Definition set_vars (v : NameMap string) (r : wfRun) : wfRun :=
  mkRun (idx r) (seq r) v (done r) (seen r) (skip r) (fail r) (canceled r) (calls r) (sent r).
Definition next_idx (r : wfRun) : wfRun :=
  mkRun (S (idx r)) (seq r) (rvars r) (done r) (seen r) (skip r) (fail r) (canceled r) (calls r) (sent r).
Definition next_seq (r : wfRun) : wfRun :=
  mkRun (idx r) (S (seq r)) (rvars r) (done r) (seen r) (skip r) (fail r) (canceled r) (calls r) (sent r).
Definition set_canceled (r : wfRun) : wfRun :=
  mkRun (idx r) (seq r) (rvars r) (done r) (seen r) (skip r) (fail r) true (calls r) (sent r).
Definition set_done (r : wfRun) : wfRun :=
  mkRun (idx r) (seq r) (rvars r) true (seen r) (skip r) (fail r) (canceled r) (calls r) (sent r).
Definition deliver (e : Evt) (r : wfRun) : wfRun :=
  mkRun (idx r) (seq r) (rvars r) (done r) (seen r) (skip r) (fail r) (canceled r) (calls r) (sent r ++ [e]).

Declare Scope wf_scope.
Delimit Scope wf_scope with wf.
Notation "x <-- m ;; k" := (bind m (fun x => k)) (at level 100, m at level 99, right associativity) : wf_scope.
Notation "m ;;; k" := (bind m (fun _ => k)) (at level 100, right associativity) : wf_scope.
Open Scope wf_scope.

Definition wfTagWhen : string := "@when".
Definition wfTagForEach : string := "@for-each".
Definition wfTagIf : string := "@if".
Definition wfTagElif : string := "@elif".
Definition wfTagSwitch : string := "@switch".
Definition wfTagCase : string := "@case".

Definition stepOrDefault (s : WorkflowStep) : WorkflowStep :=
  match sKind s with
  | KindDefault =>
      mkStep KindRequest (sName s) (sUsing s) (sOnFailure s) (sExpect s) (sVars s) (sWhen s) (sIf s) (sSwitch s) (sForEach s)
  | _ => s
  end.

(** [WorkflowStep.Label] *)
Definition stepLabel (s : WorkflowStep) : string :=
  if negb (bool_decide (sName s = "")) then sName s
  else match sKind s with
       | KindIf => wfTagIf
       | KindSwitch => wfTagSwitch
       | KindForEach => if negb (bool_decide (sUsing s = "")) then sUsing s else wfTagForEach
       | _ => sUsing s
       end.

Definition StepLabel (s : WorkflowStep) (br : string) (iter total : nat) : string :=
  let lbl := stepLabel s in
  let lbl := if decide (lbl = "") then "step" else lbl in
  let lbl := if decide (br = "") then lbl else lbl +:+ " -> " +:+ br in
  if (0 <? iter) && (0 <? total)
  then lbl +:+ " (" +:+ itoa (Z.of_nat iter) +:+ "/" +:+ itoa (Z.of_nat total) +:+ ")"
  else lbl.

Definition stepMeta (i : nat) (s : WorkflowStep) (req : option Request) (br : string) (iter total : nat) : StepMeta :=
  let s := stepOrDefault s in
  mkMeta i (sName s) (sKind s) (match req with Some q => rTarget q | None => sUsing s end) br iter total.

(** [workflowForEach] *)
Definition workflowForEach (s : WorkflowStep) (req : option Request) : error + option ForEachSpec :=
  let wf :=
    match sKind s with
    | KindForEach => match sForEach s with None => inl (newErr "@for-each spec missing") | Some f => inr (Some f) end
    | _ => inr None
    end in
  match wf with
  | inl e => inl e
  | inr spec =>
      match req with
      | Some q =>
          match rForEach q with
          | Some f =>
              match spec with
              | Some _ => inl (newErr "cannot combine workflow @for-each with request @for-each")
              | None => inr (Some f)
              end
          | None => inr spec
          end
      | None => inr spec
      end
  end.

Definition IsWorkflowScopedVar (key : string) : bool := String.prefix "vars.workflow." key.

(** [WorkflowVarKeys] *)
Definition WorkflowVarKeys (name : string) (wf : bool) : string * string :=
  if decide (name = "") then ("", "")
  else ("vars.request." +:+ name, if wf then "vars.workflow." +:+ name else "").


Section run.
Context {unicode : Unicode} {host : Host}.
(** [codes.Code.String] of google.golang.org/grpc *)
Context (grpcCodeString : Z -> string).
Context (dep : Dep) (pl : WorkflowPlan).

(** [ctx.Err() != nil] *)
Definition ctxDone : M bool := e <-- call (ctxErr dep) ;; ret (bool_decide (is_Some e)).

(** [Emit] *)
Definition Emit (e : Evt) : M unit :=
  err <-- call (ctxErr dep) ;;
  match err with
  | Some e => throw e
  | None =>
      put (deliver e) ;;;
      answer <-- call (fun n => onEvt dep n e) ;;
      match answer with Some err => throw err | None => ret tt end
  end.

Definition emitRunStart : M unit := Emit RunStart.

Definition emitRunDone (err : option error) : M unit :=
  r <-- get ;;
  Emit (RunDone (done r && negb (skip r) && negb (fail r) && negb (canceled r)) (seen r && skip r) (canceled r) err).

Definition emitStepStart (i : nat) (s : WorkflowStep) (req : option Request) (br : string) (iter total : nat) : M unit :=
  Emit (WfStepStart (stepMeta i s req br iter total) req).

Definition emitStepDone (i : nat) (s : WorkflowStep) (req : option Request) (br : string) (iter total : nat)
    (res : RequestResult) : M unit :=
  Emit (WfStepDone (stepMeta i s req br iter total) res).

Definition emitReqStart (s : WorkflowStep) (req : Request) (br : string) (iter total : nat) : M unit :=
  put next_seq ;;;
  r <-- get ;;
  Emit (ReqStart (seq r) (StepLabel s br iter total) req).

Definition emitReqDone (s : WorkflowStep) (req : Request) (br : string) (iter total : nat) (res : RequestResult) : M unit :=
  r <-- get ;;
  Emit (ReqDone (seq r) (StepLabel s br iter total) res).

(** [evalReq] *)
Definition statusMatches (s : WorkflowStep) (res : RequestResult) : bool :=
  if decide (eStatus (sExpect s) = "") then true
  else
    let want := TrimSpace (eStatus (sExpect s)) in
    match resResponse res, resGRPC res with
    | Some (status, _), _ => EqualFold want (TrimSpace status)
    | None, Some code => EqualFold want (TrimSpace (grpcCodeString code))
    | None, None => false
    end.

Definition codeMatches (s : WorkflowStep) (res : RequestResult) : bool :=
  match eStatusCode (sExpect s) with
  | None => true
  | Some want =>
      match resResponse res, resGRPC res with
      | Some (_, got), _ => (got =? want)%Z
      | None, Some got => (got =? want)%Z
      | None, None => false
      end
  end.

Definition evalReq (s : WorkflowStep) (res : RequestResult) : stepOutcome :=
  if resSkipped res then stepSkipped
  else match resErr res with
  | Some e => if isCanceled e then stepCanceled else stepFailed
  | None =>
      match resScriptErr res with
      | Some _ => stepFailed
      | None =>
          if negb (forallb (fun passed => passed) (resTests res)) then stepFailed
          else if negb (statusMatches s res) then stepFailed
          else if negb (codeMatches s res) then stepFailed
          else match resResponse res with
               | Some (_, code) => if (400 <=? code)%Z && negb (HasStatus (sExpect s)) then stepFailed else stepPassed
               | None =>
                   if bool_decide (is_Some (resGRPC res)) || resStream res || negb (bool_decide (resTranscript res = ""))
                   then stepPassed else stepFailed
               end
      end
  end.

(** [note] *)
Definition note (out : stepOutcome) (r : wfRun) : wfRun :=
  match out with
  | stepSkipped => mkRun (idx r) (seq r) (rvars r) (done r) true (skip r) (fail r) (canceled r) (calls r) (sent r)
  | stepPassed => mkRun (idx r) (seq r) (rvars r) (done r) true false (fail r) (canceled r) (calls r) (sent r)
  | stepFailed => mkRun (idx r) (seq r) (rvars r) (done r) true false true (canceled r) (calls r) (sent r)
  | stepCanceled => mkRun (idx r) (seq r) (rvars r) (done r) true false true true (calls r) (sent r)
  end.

+++

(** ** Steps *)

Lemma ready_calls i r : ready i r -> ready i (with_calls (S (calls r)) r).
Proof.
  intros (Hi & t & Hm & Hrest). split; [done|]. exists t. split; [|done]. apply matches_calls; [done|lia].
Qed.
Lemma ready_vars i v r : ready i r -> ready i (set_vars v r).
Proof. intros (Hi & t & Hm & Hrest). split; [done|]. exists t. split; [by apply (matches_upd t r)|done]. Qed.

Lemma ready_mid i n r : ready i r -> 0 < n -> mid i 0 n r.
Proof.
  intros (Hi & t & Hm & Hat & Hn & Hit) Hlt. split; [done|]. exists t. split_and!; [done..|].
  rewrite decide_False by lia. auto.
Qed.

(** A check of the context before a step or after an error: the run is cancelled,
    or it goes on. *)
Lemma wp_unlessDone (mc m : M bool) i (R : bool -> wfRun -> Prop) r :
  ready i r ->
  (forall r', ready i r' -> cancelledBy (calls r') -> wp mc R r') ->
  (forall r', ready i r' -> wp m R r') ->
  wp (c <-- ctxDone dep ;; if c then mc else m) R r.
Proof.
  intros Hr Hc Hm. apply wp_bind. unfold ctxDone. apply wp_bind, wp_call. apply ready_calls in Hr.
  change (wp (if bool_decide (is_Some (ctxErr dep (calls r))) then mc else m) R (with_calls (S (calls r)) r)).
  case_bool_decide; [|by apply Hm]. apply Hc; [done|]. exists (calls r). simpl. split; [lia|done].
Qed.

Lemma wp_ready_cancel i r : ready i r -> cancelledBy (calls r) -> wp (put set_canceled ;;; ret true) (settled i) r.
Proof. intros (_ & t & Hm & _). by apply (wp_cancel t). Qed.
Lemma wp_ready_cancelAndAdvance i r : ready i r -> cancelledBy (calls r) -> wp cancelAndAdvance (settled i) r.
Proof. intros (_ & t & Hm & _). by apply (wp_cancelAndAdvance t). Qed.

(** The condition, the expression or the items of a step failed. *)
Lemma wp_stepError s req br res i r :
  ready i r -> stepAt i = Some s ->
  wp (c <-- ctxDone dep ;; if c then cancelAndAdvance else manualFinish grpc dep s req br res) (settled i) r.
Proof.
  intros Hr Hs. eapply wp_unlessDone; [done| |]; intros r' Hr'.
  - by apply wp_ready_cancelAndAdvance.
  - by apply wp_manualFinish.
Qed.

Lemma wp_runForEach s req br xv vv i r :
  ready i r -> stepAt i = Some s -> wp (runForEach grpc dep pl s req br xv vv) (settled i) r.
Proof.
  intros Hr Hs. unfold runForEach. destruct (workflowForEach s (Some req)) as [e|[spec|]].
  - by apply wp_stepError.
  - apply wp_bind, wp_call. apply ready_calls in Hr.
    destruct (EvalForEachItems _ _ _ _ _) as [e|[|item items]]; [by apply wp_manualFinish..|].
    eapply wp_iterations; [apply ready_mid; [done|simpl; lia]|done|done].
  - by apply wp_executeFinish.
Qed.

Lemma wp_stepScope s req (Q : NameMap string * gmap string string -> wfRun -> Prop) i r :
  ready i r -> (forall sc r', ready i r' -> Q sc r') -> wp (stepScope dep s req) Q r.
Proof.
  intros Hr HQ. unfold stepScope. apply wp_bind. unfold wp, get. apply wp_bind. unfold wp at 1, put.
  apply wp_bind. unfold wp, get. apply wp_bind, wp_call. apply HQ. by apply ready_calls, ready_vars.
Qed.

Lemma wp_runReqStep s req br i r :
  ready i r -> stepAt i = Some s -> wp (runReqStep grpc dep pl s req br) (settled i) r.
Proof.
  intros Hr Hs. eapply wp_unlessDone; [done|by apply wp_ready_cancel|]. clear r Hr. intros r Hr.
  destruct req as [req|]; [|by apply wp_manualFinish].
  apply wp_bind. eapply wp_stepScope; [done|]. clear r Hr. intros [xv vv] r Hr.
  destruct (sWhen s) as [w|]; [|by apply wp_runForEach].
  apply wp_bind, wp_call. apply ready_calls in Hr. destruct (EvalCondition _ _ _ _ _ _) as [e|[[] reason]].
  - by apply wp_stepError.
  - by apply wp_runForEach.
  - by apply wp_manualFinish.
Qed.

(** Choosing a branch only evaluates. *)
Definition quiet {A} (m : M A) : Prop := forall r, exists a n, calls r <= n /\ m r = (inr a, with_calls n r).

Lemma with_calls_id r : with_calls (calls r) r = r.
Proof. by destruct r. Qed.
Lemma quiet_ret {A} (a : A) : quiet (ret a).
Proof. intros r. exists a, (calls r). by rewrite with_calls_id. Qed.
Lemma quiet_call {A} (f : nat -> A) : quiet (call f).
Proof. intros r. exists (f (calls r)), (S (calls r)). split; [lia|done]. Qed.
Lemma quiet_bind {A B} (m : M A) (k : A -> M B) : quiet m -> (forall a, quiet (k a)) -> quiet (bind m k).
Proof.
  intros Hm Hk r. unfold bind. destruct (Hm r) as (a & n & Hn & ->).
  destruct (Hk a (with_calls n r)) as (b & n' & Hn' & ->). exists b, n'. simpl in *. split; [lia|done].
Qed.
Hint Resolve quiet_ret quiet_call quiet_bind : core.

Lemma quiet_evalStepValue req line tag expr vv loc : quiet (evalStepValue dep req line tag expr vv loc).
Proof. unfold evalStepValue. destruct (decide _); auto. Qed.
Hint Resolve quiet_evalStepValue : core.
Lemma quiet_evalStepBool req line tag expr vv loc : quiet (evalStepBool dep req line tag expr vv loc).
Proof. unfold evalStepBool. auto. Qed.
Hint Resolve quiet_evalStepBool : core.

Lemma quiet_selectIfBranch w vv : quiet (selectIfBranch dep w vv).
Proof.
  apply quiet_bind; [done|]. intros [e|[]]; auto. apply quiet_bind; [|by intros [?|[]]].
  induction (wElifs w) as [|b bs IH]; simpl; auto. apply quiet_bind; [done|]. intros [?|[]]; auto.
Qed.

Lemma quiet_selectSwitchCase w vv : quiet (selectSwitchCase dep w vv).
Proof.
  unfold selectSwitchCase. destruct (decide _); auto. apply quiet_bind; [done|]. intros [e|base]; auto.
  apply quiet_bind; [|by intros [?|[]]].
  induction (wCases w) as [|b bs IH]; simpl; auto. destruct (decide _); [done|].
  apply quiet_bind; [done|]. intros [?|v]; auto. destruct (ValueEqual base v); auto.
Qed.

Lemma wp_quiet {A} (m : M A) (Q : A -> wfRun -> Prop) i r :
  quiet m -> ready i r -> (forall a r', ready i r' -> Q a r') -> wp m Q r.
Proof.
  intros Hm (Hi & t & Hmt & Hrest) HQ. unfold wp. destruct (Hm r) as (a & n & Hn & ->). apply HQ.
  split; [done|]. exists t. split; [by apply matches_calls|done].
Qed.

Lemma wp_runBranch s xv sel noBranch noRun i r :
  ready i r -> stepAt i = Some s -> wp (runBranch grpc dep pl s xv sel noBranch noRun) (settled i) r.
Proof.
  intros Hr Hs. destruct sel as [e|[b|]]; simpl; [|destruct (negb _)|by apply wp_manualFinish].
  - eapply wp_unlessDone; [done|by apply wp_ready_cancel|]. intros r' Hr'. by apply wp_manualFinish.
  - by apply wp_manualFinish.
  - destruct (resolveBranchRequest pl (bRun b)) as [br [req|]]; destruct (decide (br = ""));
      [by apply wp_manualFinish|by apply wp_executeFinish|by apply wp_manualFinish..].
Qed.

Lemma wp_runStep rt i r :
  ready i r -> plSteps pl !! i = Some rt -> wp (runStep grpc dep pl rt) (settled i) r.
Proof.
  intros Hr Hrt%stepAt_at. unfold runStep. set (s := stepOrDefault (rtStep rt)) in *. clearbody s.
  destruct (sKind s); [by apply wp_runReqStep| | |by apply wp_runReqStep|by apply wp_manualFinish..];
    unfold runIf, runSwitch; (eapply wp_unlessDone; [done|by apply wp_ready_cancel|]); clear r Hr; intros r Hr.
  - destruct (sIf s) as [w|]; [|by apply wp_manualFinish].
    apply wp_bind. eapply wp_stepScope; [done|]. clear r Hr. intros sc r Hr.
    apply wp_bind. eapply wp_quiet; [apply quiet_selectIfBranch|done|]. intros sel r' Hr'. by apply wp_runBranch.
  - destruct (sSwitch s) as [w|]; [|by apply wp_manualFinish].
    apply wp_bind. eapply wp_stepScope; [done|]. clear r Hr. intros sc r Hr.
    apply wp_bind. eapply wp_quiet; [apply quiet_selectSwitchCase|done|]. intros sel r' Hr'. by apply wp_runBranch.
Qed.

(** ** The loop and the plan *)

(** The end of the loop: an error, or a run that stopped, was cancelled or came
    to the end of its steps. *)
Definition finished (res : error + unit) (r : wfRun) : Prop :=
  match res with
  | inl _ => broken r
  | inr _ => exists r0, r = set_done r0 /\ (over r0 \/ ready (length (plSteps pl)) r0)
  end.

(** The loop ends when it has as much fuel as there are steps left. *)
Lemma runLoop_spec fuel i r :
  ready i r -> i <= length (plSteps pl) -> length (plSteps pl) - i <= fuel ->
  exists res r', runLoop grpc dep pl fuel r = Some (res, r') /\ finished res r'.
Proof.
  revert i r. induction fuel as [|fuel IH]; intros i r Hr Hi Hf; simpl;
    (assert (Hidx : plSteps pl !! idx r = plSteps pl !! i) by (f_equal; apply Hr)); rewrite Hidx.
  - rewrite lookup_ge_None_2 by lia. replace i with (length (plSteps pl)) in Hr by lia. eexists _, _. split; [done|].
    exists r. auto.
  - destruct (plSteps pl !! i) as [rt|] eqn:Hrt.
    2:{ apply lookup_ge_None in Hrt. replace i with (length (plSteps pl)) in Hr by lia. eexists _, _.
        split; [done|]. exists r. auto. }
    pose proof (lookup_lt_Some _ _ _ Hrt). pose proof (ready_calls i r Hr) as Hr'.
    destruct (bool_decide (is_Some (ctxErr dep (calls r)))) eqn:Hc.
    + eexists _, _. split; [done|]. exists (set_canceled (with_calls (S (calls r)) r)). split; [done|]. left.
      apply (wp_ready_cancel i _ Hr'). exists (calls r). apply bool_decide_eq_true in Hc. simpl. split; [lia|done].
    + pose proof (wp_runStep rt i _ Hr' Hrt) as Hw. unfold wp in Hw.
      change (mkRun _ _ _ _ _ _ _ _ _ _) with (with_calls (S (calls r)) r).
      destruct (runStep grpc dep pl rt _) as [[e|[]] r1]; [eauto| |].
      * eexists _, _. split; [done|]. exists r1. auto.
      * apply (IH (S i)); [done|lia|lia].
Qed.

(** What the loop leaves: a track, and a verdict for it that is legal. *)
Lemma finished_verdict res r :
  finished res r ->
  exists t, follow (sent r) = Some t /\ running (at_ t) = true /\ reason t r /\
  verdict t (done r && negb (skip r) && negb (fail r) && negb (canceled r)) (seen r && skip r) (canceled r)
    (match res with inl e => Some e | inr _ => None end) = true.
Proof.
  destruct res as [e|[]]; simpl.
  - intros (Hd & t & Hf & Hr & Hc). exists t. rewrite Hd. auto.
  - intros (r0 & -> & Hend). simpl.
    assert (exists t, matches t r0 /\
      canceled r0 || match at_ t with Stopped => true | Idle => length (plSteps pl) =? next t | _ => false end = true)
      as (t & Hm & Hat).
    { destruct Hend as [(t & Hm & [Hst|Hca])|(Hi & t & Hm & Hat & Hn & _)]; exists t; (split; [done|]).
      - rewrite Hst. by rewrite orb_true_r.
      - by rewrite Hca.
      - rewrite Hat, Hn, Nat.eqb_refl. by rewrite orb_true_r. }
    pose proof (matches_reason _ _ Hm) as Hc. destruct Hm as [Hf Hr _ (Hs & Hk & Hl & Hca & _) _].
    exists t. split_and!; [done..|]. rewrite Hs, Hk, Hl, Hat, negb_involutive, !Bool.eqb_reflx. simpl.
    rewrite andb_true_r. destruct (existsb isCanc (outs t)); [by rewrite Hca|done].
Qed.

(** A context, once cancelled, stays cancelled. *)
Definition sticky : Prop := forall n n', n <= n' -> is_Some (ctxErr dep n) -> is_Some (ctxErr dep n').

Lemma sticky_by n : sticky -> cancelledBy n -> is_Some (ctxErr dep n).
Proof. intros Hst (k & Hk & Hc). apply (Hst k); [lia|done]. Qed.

+++

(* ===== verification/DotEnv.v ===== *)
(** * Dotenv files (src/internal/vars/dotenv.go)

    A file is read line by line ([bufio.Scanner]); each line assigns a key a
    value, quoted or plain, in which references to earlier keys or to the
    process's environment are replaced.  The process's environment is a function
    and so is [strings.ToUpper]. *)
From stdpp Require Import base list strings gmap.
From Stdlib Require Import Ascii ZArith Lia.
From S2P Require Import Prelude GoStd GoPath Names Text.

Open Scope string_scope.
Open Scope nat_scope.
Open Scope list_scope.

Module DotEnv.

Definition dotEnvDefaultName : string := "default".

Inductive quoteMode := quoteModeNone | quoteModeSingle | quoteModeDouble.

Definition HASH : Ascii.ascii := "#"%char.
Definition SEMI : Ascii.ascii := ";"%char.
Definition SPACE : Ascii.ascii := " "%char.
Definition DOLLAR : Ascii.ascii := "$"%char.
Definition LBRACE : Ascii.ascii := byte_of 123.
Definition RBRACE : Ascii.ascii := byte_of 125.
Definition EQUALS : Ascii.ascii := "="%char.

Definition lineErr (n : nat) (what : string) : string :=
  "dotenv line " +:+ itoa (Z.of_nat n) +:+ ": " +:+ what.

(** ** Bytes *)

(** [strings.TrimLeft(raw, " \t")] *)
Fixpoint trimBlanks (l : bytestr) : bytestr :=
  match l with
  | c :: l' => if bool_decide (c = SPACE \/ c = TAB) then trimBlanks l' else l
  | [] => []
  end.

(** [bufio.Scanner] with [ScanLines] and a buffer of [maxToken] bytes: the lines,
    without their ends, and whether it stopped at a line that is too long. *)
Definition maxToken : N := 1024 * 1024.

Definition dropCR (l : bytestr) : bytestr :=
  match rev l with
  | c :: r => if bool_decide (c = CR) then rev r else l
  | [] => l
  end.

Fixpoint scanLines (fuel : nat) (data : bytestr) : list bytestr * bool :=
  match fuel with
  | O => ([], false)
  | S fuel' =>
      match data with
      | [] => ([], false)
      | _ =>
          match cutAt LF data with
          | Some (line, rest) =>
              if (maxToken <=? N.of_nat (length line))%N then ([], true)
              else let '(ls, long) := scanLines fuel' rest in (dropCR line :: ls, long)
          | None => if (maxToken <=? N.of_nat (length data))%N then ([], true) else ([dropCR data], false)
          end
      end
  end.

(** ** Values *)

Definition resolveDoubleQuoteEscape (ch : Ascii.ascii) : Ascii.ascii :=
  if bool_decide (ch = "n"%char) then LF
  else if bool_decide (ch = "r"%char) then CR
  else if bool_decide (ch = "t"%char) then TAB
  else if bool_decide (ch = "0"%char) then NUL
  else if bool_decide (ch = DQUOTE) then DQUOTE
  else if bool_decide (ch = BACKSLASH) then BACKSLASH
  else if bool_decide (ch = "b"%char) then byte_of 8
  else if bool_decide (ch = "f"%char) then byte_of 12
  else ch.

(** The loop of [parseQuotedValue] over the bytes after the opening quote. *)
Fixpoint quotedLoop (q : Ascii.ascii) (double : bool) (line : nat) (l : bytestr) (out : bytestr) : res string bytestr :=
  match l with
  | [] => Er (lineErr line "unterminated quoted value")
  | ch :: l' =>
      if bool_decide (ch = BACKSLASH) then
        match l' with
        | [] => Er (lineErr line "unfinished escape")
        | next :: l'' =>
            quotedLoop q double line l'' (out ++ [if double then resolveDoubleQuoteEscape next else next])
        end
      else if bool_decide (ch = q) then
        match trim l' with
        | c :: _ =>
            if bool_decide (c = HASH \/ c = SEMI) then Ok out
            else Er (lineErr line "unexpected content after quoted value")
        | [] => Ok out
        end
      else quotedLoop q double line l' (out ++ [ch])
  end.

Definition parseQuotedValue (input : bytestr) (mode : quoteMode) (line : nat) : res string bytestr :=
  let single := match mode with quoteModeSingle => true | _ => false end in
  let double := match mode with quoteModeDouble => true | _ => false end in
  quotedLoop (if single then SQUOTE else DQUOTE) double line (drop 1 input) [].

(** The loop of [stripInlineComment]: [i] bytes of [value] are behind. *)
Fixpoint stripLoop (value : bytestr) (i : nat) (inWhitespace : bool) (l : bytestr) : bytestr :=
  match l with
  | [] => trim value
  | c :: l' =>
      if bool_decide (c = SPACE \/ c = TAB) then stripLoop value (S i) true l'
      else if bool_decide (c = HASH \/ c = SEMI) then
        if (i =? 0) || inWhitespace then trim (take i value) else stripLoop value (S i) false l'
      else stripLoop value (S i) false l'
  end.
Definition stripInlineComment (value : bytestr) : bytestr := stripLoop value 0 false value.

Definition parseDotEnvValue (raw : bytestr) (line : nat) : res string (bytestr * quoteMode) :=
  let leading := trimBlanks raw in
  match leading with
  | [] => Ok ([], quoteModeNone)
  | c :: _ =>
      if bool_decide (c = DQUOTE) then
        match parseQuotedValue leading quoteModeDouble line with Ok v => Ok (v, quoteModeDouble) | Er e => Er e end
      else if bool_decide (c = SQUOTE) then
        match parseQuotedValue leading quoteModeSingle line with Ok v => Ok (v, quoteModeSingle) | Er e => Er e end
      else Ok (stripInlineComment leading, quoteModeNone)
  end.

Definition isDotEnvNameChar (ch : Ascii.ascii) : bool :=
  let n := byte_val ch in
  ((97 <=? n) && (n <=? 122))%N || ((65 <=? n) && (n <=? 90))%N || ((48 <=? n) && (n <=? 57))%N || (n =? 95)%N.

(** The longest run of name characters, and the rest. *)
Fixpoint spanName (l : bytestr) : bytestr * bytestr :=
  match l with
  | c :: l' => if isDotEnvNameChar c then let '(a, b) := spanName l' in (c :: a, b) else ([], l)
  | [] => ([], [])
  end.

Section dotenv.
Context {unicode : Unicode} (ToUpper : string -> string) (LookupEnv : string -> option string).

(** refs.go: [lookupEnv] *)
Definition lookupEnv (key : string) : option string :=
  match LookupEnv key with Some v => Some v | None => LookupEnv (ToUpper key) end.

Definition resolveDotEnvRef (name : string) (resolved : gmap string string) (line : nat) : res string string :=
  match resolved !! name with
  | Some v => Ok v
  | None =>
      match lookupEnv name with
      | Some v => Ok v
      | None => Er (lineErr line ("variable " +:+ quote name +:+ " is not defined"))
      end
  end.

+++

▶ **Task to carry out**
Take the lines above from the one containing "Definition emitStepDone (i" to the one containing "Definition emitReqStart (s" and retype them exactly, both ends included, with nothing added.

▶ **Answer to the problem**
Definition emitStepDone (i : nat) (s : WorkflowStep) (req : option Request) (br : string) (iter total : nat)
    (res : RequestResult) : M unit :=
  Emit (WfStepDone (stepMeta i s req br iter total) res).

Definition emitReqStart (s : WorkflowStep) (req : Request) (br : string) (iter total : nat) : M unit :=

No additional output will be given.